▶ [BRIEF]: Copy out, unchanged, every line from the start of the records to the line that contains "Lemma alloc_page_inv allP", and stop there.

▶ [Dataset entries]:
━━━

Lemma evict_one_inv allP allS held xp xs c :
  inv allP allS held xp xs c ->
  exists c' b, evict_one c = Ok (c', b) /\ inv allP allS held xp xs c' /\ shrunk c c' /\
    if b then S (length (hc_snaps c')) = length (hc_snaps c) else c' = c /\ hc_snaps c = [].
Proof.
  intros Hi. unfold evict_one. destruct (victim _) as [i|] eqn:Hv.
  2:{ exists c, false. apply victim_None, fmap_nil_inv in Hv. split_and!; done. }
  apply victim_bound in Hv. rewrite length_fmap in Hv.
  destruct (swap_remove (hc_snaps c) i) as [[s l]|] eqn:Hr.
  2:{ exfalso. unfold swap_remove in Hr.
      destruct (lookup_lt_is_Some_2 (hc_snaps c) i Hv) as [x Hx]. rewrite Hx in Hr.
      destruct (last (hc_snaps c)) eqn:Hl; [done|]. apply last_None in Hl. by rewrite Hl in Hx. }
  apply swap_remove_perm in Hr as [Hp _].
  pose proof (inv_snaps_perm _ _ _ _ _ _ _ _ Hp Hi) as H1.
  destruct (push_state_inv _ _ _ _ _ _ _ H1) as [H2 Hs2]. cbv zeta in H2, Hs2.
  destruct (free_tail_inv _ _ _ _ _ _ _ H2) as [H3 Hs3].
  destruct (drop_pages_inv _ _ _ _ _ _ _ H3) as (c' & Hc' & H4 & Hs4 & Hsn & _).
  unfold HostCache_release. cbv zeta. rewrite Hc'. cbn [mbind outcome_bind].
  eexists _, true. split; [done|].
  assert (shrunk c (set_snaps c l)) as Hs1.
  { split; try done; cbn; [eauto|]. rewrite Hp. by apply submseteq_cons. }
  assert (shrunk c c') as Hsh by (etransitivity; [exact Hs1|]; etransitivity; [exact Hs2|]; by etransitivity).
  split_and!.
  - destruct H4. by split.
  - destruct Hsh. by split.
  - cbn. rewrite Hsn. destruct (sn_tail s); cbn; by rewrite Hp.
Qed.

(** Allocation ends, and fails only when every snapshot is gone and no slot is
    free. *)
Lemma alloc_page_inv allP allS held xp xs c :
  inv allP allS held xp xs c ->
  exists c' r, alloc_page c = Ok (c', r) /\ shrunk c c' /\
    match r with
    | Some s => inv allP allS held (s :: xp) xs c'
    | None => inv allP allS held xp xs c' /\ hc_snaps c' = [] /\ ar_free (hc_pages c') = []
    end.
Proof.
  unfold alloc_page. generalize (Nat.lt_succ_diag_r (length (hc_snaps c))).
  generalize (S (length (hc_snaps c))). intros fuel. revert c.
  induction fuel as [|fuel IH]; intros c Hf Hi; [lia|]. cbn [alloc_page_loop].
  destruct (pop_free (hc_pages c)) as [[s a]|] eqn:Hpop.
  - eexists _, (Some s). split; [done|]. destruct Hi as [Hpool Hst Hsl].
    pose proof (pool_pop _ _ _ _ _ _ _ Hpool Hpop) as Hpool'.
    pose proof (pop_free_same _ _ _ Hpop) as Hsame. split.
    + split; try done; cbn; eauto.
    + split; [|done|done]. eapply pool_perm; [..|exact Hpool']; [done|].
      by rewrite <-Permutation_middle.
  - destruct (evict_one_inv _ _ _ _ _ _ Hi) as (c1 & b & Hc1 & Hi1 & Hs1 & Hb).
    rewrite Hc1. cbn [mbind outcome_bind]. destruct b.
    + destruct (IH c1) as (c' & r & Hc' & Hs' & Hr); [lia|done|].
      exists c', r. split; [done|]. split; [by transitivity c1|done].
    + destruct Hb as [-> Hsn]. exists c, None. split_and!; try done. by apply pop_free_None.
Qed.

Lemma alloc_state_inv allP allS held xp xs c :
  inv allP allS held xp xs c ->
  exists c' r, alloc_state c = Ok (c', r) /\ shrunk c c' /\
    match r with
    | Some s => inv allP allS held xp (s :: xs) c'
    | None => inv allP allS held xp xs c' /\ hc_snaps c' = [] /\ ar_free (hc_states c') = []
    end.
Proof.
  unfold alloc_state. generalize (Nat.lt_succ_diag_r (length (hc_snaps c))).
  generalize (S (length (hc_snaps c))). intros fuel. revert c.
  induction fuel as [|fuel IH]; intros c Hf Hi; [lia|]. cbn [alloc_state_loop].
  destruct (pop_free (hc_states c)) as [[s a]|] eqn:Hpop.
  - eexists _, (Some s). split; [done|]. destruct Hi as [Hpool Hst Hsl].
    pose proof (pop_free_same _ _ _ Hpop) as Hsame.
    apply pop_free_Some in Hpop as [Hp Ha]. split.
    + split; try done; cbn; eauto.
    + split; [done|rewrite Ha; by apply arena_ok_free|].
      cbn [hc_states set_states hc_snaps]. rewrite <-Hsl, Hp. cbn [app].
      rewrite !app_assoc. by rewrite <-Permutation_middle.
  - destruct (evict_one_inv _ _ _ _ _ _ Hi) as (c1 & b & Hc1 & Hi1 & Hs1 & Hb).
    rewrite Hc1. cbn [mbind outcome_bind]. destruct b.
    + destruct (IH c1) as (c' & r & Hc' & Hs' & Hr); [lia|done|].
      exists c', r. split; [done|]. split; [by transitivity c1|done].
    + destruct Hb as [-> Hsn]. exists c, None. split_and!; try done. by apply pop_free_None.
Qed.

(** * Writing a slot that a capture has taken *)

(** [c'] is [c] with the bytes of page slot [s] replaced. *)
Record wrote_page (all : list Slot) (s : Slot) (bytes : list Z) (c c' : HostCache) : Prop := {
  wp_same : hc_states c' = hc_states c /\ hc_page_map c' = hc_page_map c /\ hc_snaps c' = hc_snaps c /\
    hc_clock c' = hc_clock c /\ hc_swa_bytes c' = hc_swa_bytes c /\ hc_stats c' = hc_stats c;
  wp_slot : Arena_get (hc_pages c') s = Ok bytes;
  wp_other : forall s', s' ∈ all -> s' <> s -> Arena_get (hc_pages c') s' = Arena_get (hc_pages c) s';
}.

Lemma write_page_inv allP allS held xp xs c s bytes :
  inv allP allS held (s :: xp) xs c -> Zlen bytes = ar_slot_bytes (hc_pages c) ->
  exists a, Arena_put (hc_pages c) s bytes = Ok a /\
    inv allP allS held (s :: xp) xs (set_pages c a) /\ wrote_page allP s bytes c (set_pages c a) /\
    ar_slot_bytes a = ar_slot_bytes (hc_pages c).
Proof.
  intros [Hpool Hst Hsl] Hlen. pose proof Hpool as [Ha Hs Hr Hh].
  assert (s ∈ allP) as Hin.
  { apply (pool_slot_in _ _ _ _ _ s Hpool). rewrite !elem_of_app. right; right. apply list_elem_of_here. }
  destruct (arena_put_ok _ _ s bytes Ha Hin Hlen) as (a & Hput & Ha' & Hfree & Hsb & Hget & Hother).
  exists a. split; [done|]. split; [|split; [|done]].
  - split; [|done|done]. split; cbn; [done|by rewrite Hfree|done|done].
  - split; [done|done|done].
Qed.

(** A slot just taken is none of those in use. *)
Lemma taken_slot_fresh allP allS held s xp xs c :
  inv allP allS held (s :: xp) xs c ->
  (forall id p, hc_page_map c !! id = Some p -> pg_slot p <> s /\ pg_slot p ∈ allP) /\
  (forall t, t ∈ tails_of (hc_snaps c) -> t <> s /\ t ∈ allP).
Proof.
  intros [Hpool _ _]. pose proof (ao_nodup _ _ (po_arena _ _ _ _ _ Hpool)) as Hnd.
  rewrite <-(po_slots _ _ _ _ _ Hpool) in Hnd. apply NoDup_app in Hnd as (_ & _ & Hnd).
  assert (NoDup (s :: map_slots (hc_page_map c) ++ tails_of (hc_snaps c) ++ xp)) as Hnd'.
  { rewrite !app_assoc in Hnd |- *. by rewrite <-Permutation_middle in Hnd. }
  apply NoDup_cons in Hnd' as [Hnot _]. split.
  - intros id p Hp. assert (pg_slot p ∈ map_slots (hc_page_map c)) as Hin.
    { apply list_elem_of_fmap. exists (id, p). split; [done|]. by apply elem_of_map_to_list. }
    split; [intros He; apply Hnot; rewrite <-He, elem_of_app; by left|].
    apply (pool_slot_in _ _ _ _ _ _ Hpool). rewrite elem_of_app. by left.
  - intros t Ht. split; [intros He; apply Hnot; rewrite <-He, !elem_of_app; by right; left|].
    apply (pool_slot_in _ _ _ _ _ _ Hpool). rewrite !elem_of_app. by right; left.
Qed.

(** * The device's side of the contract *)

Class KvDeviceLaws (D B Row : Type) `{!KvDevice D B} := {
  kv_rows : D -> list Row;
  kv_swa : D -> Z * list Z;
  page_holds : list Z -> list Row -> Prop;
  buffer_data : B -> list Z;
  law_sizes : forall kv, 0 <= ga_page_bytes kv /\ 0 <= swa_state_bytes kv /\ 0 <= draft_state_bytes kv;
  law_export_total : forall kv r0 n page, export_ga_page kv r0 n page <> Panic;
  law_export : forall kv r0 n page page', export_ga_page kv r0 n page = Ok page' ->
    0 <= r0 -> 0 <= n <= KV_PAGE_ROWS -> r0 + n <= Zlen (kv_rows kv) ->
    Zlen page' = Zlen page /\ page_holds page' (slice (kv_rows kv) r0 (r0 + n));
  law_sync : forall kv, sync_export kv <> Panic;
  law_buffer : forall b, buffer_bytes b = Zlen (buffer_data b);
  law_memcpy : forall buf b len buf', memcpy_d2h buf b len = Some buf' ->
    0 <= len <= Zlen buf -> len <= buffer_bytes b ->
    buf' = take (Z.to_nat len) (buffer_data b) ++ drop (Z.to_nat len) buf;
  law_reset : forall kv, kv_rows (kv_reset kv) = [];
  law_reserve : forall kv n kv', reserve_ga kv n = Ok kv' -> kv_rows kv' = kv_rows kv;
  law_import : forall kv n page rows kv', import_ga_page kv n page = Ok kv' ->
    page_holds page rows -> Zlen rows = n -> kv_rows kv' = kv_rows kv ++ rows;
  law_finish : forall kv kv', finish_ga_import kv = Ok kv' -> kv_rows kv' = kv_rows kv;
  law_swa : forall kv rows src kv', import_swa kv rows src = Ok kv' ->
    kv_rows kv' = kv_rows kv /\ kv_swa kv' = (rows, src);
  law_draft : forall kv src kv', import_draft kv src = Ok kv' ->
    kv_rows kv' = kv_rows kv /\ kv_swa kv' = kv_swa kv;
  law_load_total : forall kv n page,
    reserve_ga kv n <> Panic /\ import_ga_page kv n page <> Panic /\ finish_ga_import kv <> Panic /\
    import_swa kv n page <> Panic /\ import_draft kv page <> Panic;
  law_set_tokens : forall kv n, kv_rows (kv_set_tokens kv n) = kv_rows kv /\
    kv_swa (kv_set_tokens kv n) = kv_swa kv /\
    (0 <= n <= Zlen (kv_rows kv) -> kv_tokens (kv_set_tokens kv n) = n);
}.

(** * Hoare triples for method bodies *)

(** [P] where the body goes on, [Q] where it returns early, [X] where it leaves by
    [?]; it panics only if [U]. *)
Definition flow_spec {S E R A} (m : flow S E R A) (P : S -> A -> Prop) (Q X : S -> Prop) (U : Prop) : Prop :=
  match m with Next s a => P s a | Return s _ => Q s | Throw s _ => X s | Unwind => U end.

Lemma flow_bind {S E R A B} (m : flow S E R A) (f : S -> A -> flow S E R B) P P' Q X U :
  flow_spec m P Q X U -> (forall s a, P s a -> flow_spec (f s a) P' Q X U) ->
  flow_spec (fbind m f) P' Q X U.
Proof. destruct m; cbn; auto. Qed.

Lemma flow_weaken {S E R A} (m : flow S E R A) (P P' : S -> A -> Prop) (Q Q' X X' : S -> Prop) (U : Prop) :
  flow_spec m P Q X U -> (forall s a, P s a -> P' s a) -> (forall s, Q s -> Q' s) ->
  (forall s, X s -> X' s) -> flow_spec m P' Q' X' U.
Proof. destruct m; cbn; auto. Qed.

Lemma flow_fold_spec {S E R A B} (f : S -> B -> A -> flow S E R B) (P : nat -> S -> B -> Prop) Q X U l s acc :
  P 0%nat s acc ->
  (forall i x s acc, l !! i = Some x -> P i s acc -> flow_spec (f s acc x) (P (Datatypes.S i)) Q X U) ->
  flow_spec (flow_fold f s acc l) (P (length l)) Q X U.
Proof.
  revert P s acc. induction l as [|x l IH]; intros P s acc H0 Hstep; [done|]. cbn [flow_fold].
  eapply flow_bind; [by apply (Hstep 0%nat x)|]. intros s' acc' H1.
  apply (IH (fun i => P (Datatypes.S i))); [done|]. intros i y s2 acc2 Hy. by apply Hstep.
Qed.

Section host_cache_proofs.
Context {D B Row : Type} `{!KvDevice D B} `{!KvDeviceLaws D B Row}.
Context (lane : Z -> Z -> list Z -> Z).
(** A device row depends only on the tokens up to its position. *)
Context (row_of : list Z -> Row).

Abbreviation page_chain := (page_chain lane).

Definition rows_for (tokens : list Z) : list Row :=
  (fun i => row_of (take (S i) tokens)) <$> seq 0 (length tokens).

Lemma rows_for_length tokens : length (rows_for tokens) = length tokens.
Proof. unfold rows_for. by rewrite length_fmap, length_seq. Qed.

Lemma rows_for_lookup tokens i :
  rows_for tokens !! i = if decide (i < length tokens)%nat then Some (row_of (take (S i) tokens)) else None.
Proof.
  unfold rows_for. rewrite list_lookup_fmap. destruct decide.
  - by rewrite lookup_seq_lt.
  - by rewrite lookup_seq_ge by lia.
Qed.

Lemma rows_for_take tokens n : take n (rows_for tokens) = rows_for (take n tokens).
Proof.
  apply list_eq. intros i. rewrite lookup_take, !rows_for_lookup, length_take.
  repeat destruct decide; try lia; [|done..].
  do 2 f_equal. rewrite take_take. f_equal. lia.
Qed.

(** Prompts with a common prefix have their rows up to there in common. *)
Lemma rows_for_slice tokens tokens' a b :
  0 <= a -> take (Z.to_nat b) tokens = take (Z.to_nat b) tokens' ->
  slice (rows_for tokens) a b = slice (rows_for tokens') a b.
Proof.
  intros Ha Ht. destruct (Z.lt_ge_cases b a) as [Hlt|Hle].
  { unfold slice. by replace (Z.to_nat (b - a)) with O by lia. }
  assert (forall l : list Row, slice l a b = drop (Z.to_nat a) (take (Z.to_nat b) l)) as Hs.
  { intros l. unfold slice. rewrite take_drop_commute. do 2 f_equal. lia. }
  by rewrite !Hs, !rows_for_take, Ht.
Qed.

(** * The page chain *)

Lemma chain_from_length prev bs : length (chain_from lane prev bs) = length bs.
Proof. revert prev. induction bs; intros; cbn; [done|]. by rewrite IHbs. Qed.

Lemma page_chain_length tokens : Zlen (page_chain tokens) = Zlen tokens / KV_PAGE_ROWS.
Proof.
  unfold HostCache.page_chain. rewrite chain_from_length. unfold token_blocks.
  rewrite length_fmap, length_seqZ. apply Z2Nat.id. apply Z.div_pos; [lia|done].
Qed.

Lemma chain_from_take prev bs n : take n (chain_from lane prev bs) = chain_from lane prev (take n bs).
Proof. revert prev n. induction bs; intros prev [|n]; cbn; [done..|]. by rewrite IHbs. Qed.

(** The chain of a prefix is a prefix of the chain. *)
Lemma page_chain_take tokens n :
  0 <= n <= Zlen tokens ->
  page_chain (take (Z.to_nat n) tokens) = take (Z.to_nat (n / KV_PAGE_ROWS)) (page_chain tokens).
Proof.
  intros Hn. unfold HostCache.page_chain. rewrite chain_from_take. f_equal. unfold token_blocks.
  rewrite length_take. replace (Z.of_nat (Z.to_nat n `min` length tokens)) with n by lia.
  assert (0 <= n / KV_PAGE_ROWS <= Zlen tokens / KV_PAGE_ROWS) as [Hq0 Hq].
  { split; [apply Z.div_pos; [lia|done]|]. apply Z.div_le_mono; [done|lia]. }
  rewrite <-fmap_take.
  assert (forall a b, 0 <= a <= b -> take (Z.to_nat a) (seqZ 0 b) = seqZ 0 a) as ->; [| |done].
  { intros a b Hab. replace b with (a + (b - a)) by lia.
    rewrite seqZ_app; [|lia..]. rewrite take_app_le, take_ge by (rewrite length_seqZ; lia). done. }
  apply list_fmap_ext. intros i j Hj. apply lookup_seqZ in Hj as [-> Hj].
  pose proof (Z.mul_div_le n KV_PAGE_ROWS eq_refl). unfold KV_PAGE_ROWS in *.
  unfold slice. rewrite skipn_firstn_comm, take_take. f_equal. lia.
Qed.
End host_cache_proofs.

━━━

▶ [ANSWER TO THIS TASK]:
Lemma evict_one_inv allP allS held xp xs c :
  inv allP allS held xp xs c ->
  exists c' b, evict_one c = Ok (c', b) /\ inv allP allS held xp xs c' /\ shrunk c c' /\
    if b then S (length (hc_snaps c')) = length (hc_snaps c) else c' = c /\ hc_snaps c = [].
Proof.
  intros Hi. unfold evict_one. destruct (victim _) as [i|] eqn:Hv.
  2:{ exists c, false. apply victim_None, fmap_nil_inv in Hv. split_and!; done. }
  apply victim_bound in Hv. rewrite length_fmap in Hv.
  destruct (swap_remove (hc_snaps c) i) as [[s l]|] eqn:Hr.
  2:{ exfalso. unfold swap_remove in Hr.
      destruct (lookup_lt_is_Some_2 (hc_snaps c) i Hv) as [x Hx]. rewrite Hx in Hr.
      destruct (last (hc_snaps c)) eqn:Hl; [done|]. apply last_None in Hl. by rewrite Hl in Hx. }
  apply swap_remove_perm in Hr as [Hp _].
  pose proof (inv_snaps_perm _ _ _ _ _ _ _ _ Hp Hi) as H1.
  destruct (push_state_inv _ _ _ _ _ _ _ H1) as [H2 Hs2]. cbv zeta in H2, Hs2.
  destruct (free_tail_inv _ _ _ _ _ _ _ H2) as [H3 Hs3].
  destruct (drop_pages_inv _ _ _ _ _ _ _ H3) as (c' & Hc' & H4 & Hs4 & Hsn & _).
  unfold HostCache_release. cbv zeta. rewrite Hc'. cbn [mbind outcome_bind].
  eexists _, true. split; [done|].
  assert (shrunk c (set_snaps c l)) as Hs1.
  { split; try done; cbn; [eauto|]. rewrite Hp. by apply submseteq_cons. }
  assert (shrunk c c') as Hsh by (etransitivity; [exact Hs1|]; etransitivity; [exact Hs2|]; by etransitivity).
  split_and!.
  - destruct H4. by split.
  - destruct Hsh. by split.
  - cbn. rewrite Hsn. destruct (sn_tail s); cbn; by rewrite Hp.
Qed.

(** Allocation ends, and fails only when every snapshot is gone and no slot is
    free. *)
Lemma alloc_page_inv allP allS held xp xs c :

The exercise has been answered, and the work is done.